Homes not connected to taps
Women queue at midnights for water at days that the taps flow. Only three public taps are serving the neighbourhood but only for those that can afford to pay says Sanatu Abukari.
“Buying the water all the time is not easy. Some people come to buy on credit and have not been able to pay back. A home with many people cannot use one barrel. They have to fetch up to 15 barrels and if you buy a barrel for 20 pesewas for the 15, that is 3 cedis.”
“Calculate that for 3 days and see if that is a small thing. So, once you can’t pay for that next time you won’t be allowed to fetch from here until you pay the debt. It doesn’t look as if we are also in the city. Look at Tamale and here, but we suffer for basic things. No market, no water”, she concludes.

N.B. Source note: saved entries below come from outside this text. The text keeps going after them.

(** C37.  A domain becomes verified only for a key of the protocol whose DNS
    record holds the first units of the stored key; nothing else is written,
    and when the lookup or the write fails the domain stays as it was. *)
Theorem domain_verified resolve_txt id protocolId w :
  wp (verifyDomain resolve_txt id protocolId) (λ r w',
    match r with
    | Err _ => view w' = view w
    | Ok v => ∃ key, v_tables (view w) MDkimKey !! id = Some key ∧ dk_protocolId key = Some protocolId ∧
        vd_dnsRecordName v = record_name (dk_selector key) (dk_domain key) ∧
        if vd_dnsVerified v then
          (∃ records, resolve_txt (vd_dnsRecordName v) = Ok records ∧
             includes (slice0 32 (strip_key (dk_publicKey key))) (concat (@concat N <$> records)) = true) ∧
          view w' = (view w) <| v_tables ::= upd MDkimKey <[id := key <| dk_dnsVerified := true |>]> |>
        else view w' = view w
    end) w.
Proof.
  unfold verifyDomain. apply wp_bind, (wp_find_first MDkimKey); [| done].
  intros [key|] w1 Hf Hv1; [| by apply wp_raise].
  destruct Hf as (k & Hk & Hp). unfold key_of in Hp.
  rewrite andb_true_iff, !bool_decide_eq_true in Hp. destruct Hp as [-> Hp].
  apply wp_swallow, wp_bind, wp_lift.
  destruct (resolve_txt _) as [records | e] eqn:Hr; [| by exists key].
  apply wp_bind. destruct (includes _ _) eqn:Hi; [| apply wp_ret, wp_ret; by exists key].
  apply wp_bind, (wp_update MDkimKey).
  - intros k' r w2 Hk' ->%bool_decide_eq_true Hv2. rewrite Hv1 in *.
    pose proof (eq_trans (eq_sym Hk) Hk') as [= <-].
    apply wp_ret, wp_ret. exists key. split_and!; try done. cbn.
    split; [by exists records | exact Hv2].
  - intros e w2 Hv2. exists key. split_and!; try done. by rewrite Hv2.
Qed.

(** A key is provisioned only for a protocol with fewer active keys than
    its plan allows, one on the free plan and twenty otherwise; it is stored
    unverified, and the record told to the user is the one the dashboard will
    list.  Any failure, of the limit too, reads the same and stores nothing. *)
Theorem provision_bounded createKey getPublicKey protocolId domain selector now w :
  wp (provisionDomainKey createKey getPublicKey protocolId domain selector now) (λ r w',
    match r with
    | Err e => e = JsError "Failed to provision DKIM key" None ∧ view w' = view w
    | Ok pk => ∃ p l key der,
        v_tables (view w) MProtocol !! protocolId = Some p ∧
        selects MDkimKey (λ _ r, bool_decide (dk_protocolId r = Some protocolId) && dk_isActive r) None
          (v_tables (view w) MDkimKey) l ∧
        Z.of_nat (length l) + 1 ≤ (if p_tier p =? 0 then 1 else 20) ∧
        v_tables (view w) MDkimKey !! dk_id key = None ∧
        dk_protocolId key = Some protocolId ∧ dk_domain key = domain ∧ dk_dnsVerified key = false ∧
        dk_publicKey key = pem (to_base64 der) ∧
        (der ≠ [] → listed_record (dk_publicKey key) = pk_dnsRecordValue pk) ∧
        view w' = (view w) <| v_tables ::= upd MDkimKey <[dk_id key := key]> |>
    end) w.
Proof.
  unfold provisionDomainKey, create_dkim_key. apply wp_catch.
  apply wp_bind, (wp_find_unique MProtocol); [| intros e w1 Hv; by apply wp_raise].
  intros o w1 Hf%(found_by_id MProtocol) Hv1. symmetry in Hf.
  destruct o as [p|]; [| by apply wp_raise, wp_raise].
  apply wp_bind, wp_bind, (wp_find_many MDkimKey);
    [| intros e w2 Hv2; apply wp_raise; split; [done | by rewrite Hv2]].
  intros l w2 Hs Hv2. rewrite Hv1 in Hv2, Hs. apply wp_ret.
  destruct (Z.leb_spec (max_domains (p_tier p)) (Z.of_nat (length l))); [by apply wp_raise, wp_raise |].
  apply wp_bind, wp_lift. destruct createKey as [[kmsKeyId|] | e]; [| by apply wp_raise, wp_raise | by apply wp_raise].
  apply wp_bind, wp_lift. destruct (getPublicKey kmsKeyId) as [[der|] | e];
    [| by apply wp_raise, wp_raise | by apply wp_raise].
  apply wp_bind, (wp_create MDkimKey); [| intros e w3 Hv3; apply wp_raise; split; [done | by rewrite Hv3]].
  intros i r w3 -> Hfresh _ Hv3. rewrite Hv2 in *. apply wp_ret.
  exists p, l. eexists _, der. split_and!; [exact Hf | exact Hs | unfold max_domains in *; lia |
    exact Hfresh | done.. | | exact Hv3].
  intros Hd. cbn. by apply key_roundtrip_listed.
Qed.
End dkim_properties.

Experts say, those living in poverty often pay up to ten times more per litre for water service from private vendors than their middle-class counterparts connected to pipe-borne water. These water costs can be reduced through investments in improved household water assets such as connections, rainwater harvesting equipment, and wells.
Blame on political leadership
Unfortunately, the local assembly and the government is not paying much attention to people’s concerns.
Kande Alhassan is fed up advocating for clean water in her community. “We are tired of complaining to the assembly about this problem. Even if we can’t get pipe water, the dam should be dredged to sustain us. if not, no one in this community is going to vote this year.”
With the 2020 polls in sight, the water crisis is further charging the political atmosphere, attracting massive public attention which has the tendencies of influencing rural electorates.
Two mechanized boreholes that would have provided needed water for the residents are rotting away outskirt of the community. One is an abandoned Chinese government-funded borehole which started in 2016 but is yet to be completed.
The other has been left defunct and became a playfield for children at the expense of quality water.